Hasta los mejores jugadores necesitan compañeros a quienes apoyar y que los apoyen de regreso. Entendamos que, muchas veces, el trabajo en equipo es lo que nos hace brillar como individuos.
En la vida también necesitamos personas que nos escuchen, nos corrijan, nos impulsen y nos acompañen; que nos "pasen el balón" cuando sea necesario y que, de vez en cuando, nos digan con cariño que estamos tomando una pésima decisión. Y también se vale.
Sin duda, uno de los mensajes más potentes de la serie es que el humor puede acompañarnos incluso en los momentos más difíciles. No para minimizar el dolor, sino para hacerlo un poco más llevadero. Reír no significa que no nos importe lo que está pasando. A veces significa que estamos buscando una pequeña ventana para respirar.

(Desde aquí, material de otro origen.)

(* ===== verification/Queue.v ===== *)
(** * Queues of structures ([include/queue.h])

    The macros of the kernel's doubly linked queues.  A queue is a ring of
    links: the link of the head and those in a field of each element, which are
    named by the address of the head or element.  The memory is a map from
    addresses to pairs of the next and the previous address.  The properties
    relate the ring to a list of elements. *)

From S2P Require Import Prelude.

(** ** The macros *)

Abbreviation qmem := (gmap Z (Z * Z)).

Definition queue_entry (a : Z) : M qmem (Z * Z) :=
  l ← gets (fun m => m !! a); some_or_fault l "no link here".
Definition queue_next (a : Z) : M qmem Z := l ← queue_entry a; mret l.1.
Definition queue_prev (a : Z) : M qmem Z := l ← queue_entry a; mret l.2.
Definition set_next (a v : Z) : M qmem unit := l ← queue_entry a; modify <[a := (v, l.2)]>.
Definition set_prev (a v : Z) : M qmem unit := l ← queue_entry a; modify <[a := (l.1, v)]>.

Definition queue_init (q : Z) : M qmem unit := set_prev q q;; set_next q q.
Definition queue_first (q : Z) : M qmem Z := queue_next q.
Definition queue_last (q : Z) : M qmem Z := queue_prev q.
Definition queue_end (q qe : Z) : bool := q =? qe.
Definition queue_empty (q : Z) : M qmem bool := f ← queue_first q; mret (queue_end q f).

Definition queue_enter (head elt : Z) : M qmem unit :=
  prev ← queue_prev head;
  (if head =? prev then set_next head elt else set_next prev elt);;
  set_prev elt prev;;
  set_next elt head;;
  set_prev head elt.

Definition queue_enter_first (head elt : Z) : M qmem unit :=
  next ← queue_next head;
  (if head =? next then set_prev head elt else set_prev next elt);;
  set_next elt next;;
  set_prev elt head;;
  set_next head elt.

Definition queue_enter_before (head nelt elt : Z) : M qmem unit :=
  set_next elt nelt;;
  prev ← (if head =? nelt then
            prev ← queue_prev head; set_prev elt prev;; set_prev head elt;; mret prev
          else
            prev ← queue_prev nelt; set_prev elt prev;; set_prev nelt elt;; mret prev);
  if head =? prev then set_next head elt else set_next prev elt.

Definition queue_enter_after (head pelt elt : Z) : M qmem unit :=
  set_prev elt pelt;;
  next ← (if head =? pelt then
            next ← queue_next head; set_next elt next;; set_next head elt;; mret next
          else
            next ← queue_next pelt; set_next elt next;; set_next pelt elt;; mret next);
  if head =? next then set_prev head elt else set_prev next elt.

Definition queue_remove (head elt : Z) : M qmem unit :=
  next ← queue_next elt;
  prev ← queue_prev elt;
  (if head =? next then set_prev head prev else set_prev next prev);;
  (if head =? prev then set_next head next else set_next prev next).

Definition queue_remove_first (head : Z) : M qmem Z :=
  entry ← queue_next head;
  next ← queue_next entry;
  (if head =? next then set_prev head head else set_prev next head);;
  set_next head next;;
  mret entry.

(** The elements a loop [queue_iterate] visits, from [elt] on. *)
Fixpoint iterate_loop (fuel : nat) (head elt : Z) : M qmem (list Z) :=
  match fuel with
  | O => diverge
  | S fuel' =>
      if queue_end head elt then mret [] else
      next ← queue_next elt; rest ← iterate_loop fuel' head next; mret (elt :: rest)
  end.
Definition queue_iterate (head : Z) : M qmem (list Z) :=
  first ← queue_first head; m ← get; iterate_loop (S (size m)) head first.

(** ** The ring as a list *)

Definition nx (m : qmem) (a : Z) : option Z := fst <$> m !! a.
Definition pv (m : qmem) (a : Z) : option Z := snd <$> m !! a.

(** [a], the elements [l] and [b] are linked in this order, both ways. *)
Fixpoint links (m : qmem) (a : Z) (l : list Z) (b : Z) : Prop :=
  match l with
  | [] => nx m a = Some b /\ pv m b = Some a
  | x :: l' => nx m a = Some x /\ pv m x = Some a /\ links m x l' b
  end.

(** The queue at [q] holds [l]. *)
Definition queue_rep (m : qmem) (q : Z) (l : list Z) : Prop := NoDup (q :: l) /\ links m q l q.

(** ** What the operations mean *)

Inductive qop :=
  | q_enter (e : Z) | q_enter_first (e : Z) | q_enter_before (n e : Z) | q_enter_after (p e : Z)
  | q_remove (e : Z) | q_remove_first | q_empty | q_elements.

(** Insert [e] before or after [x]. *)
Fixpoint before (x e : Z) (l : list Z) : list Z :=
  match l with [] => [] | y :: l' => if x =? y then e :: y :: l' else y :: before x e l' end.
Fixpoint after (x e : Z) (l : list Z) : list Z :=
  match l with [] => [] | y :: l' => if x =? y then y :: e :: l' else y :: after x e l' end.

(** The list and what the operation returns; [None] where it may not be used. *)
Definition list_qop (op : qop) (l : list Z) : option (list Z * list Z) :=
  match op with
  | q_enter e => if decide (e ∈ l) then None else Some (l ++ [e], [])
  | q_enter_first e => if decide (e ∈ l) then None else Some (e :: l, [])
  | q_enter_before n e => if decide (e ∉ l /\ n ∈ l) then Some (before n e l, []) else None
  | q_enter_after p e => if decide (e ∉ l /\ p ∈ l) then Some (after p e l, []) else None
  | q_remove e => if decide (e ∈ l) then Some (filter (.≠ e) l, []) else None
  | q_remove_first => match l with [] => None | e :: l' => Some (l', [e]) end
  | q_empty => Some (l, [b2z (bool_decide (l = []))])
  | q_elements => Some (l, l)
  end.

Definition mem_qop (q : Z) (op : qop) : M qmem (list Z) :=
  match op with
  | q_enter e => queue_enter q e;; mret []
  | q_enter_first e => queue_enter_first q e;; mret []
  | q_enter_before n e => queue_enter_before q n e;; mret []
  | q_enter_after p e => queue_enter_after q p e;; mret []
  | q_remove e => queue_remove q e;; mret []
  | q_remove_first => e ← queue_remove_first q; mret [e]
  | q_empty => b ← queue_empty q; mret [b2z b]
  | q_elements => queue_iterate q
  end.

(** The element an operation puts into the queue. *)
Definition new_elt (op : qop) : option Z :=
  match op with
  | q_enter e | q_enter_first e | q_enter_before _ e | q_enter_after _ e => Some e
  | _ => None
  end.

Fixpoint list_qops (ops : list qop) (l : list Z) : option (list Z * list (list Z)) :=
  match ops with
  | [] => Some (l, [])
  | op :: ops' => r ← list_qop op l; r' ← list_qops ops' r.1; Some (r'.1, r.2 :: r'.2)
  end.
Fixpoint mem_qops (q : Z) (ops : list qop) : M qmem (list (list Z)) :=
  match ops with [] => mret [] | op :: ops' => r ← mem_qop q op; rs ← mem_qops q ops'; mret (r :: rs) end.

(** ** Links *)

Section Links.
Implicit Types (m : qmem) (l : list Z).

Lemma wp_next m a v (Q : Z -> qmem -> Prop) : nx m a = Some v -> Q v m -> wp (queue_next a) m Q.
Proof.
  unfold nx, queue_next, queue_entry. destruct (m !! a) as [p|] eqn:E; [|done]. intros [= <-] HQ.
  wp_step. wp_step. wp_step. eapply wp_some_or_fault; [done|]. by wp_step.
Qed.

Lemma wp_prev m a v (Q : Z -> qmem -> Prop) : pv m a = Some v -> Q v m -> wp (queue_prev a) m Q.
Proof.
  unfold pv, queue_prev, queue_entry. destruct (m !! a) as [p|] eqn:E; [|done]. intros [= <-] HQ.
  wp_step. wp_step. wp_step. eapply wp_some_or_fault; [done|]. by wp_step.
Qed.

(** [m'] is [m] but for the next, or previous, address of [a]. *)
Definition next_set m a v m' : Prop :=
  nx m' a = Some v /\ (forall b, b <> a -> nx m' b = nx m b) /\ (forall b, pv m' b = pv m b) /\
  forall b, is_Some (m' !! b) <-> is_Some (m !! b).
Definition prev_set m a v m' : Prop :=
  pv m' a = Some v /\ (forall b, b <> a -> pv m' b = pv m b) /\ (forall b, nx m' b = nx m b) /\
  forall b, is_Some (m' !! b) <-> is_Some (m !! b).

Lemma insert_dom m a p p' b : m !! a = Some p -> is_Some (<[a := p']> m !! b) <-> is_Some (m !! b).
Proof.
  intros E. destruct (decide (b = a)) as [->|]; [rewrite lookup_insert_eq, E; by split; eauto|by rewrite lookup_insert_ne].
Qed.

Lemma wp_set_next m a v (Q : unit -> qmem -> Prop) :
  is_Some (m !! a) -> (forall m', next_set m a v m' -> Q tt m') -> wp (set_next a v) m Q.
Proof.
  intros [p E] HQ. unfold set_next, queue_entry. wp_step. wp_step. wp_step. eapply wp_some_or_fault; [done|].
  wp_step. apply HQ. unfold next_set, nx, pv. split_and!.
  - by rewrite lookup_insert_eq.
  - intros b Hb. by rewrite lookup_insert_ne.
  - intros b. destruct (decide (b = a)) as [->|]; [by rewrite lookup_insert_eq, E|by rewrite lookup_insert_ne].
  - intros b. by eapply insert_dom.
Qed.

Lemma wp_set_prev m a v (Q : unit -> qmem -> Prop) :
  is_Some (m !! a) -> (forall m', prev_set m a v m' -> Q tt m') -> wp (set_prev a v) m Q.
Proof.
  intros [p E] HQ. unfold set_prev, queue_entry. wp_step. wp_step. wp_step. eapply wp_some_or_fault; [done|].
  wp_step. apply HQ. unfold prev_set, nx, pv. split_and!.
  - by rewrite lookup_insert_eq.
  - intros b Hb. by rewrite lookup_insert_ne.
  - intros b. destruct (decide (b = a)) as [->|]; [by rewrite lookup_insert_eq, E|by rewrite lookup_insert_ne].
  - intros b. by eapply insert_dom.
Qed.

Lemma links_app m a l1 x l2 b : links m a (l1 ++ x :: l2) b <-> links m a l1 x /\ links m x l2 b.
Proof. revert a. induction l1 as [|y l1 IH]; intros a; simpl; [tauto|]. rewrite IH. tauto. Qed.

Lemma links_first m a l b : links m a l b -> nx m a = Some (default b (head l)).
Proof. destruct l; simpl; tauto. Qed.

Lemma links_last m a l b : links m a l b -> pv m b = Some (default a (list.last l)).
Proof.
  destruct l as [|x l _] using rev_ind; simpl; [tauto|]. rewrite links_app, last_snoc. simpl. tauto.
Qed.

(** Links depend on the next addresses of all but the last and the previous of all
    but the first. *)
Lemma links_frame m m' a l b :
  (forall x, x ∈ a :: l -> nx m' x = nx m x) -> (forall x, x ∈ l ++ [b] -> pv m' x = pv m x) ->
  links m a l b -> links m' a l b.
Proof.
  revert a. induction l as [|x l IH]; intros a Hn Hp; simpl.
  - rewrite Hn, Hp by set_solver. done.
  - rewrite Hn, Hp by set_solver. intros (? & ? & ?). split_and!; [done..|]. apply IH; [set_solver..|done].
Qed.

Lemma links_dom m a l b x : links m a l b -> x ∈ a :: l ++ [b] -> is_Some (m !! x).
Proof.
  revert a. induction l as [|y l IH]; intros a; simpl.
  - unfold nx, pv. intros [H1 H2] [->|[->|?%not_elem_of_nil]%elem_of_cons]%elem_of_cons; [| |done].
    + by destruct (m !! a).
    + by destruct (m !! b).
  - intros (H1 & H2 & H3) [->|Hx]%elem_of_cons; [unfold nx in H1; by destruct (m !! a)|]. by eapply IH.
Qed.
End Links.

(** ** Inserting and removing *)

Section Ring.
Implicit Types (m : qmem) (l : list Z).

(** [m'] has [e] linked between [a] and [b], or [a] linked to [b]. *)
Definition inserted m a e b m' : Prop :=
  nx m' a = Some e /\ pv m' e = Some a /\ nx m' e = Some b /\ pv m' b = Some e /\
  (forall x, x <> a -> x <> e -> nx m' x = nx m x) /\ (forall x, x <> b -> x <> e -> pv m' x = pv m x).
Definition removed m a b m' : Prop :=
  nx m' a = Some b /\ pv m' b = Some a /\
  (forall x, x <> a -> nx m' x = nx m x) /\ (forall x, x <> b -> pv m' x = pv m x).

Lemma links_tail m m' h e l r :
  links m h l r -> NoDup l -> r ∉ l -> e ∉ l -> e <> r ->
  nx m' e = Some (default r (head l)) -> pv m' (default r (head l)) = Some e ->
  (forall x, x ∈ l -> nx m' x = nx m x) ->
  (forall x, x <> default r (head l) -> x <> e -> pv m' x = pv m x) -> links m' e l r.
Proof.
  intros H Hd Hr He Her H1 H2 Hn Hp. destruct l as [|y l]; [done|]. simpl in *.
  destruct H as (_ & _ & H). split_and!; [done..|].
  apply list.NoDup_cons in Hd as [Hy Hd].
  eapply links_frame; [|..|exact H]; [set_solver|]. intros x [Hx| ->%list_elem_of_singleton]%elem_of_app; apply Hp; set_solver.
Qed.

Y, por último, está la vulnerabilidad. Reconocer cuando estamos asustadas, tristes o confundidas no nos hace menos capaces. Nos hace humanas. Fingir que todo está perfecto mientras nos desmoronamos por dentro tampoco es, precisamente, una estrategia de alto rendimiento.
* Aplicar la filosofía de Ted Lasso a la vida diaria significa intentar mirar a los demás con más compasión, celebrar sus triunfos, aprender de mis derrotas y recordar que nadie gana todos los partidos.
* También significa llevar algo dulce de vez en cuando, porque, claramente, muchas conversaciones difíciles mejoran con una galleta.
* No necesitamos ser futbolistas profesionales para vivir como un buen equipo. Basta con aprender a confiar, pedir ayuda, reconocer nuestros errores y tratar a las personas con dignidad, especialmente cuando no pensamos igual.
* La vida no siempre nos permite elegir el resultado, pero sí la forma en la que jugamos el partido.
* Y quizá eso sea lo más importante: hacer nuestro mejor esfuerzo, cuidar a quienes comparten la cancha con nosotras y seguir creyendo, incluso cuando todavía no sepamos exactamente cómo vamos a ganar.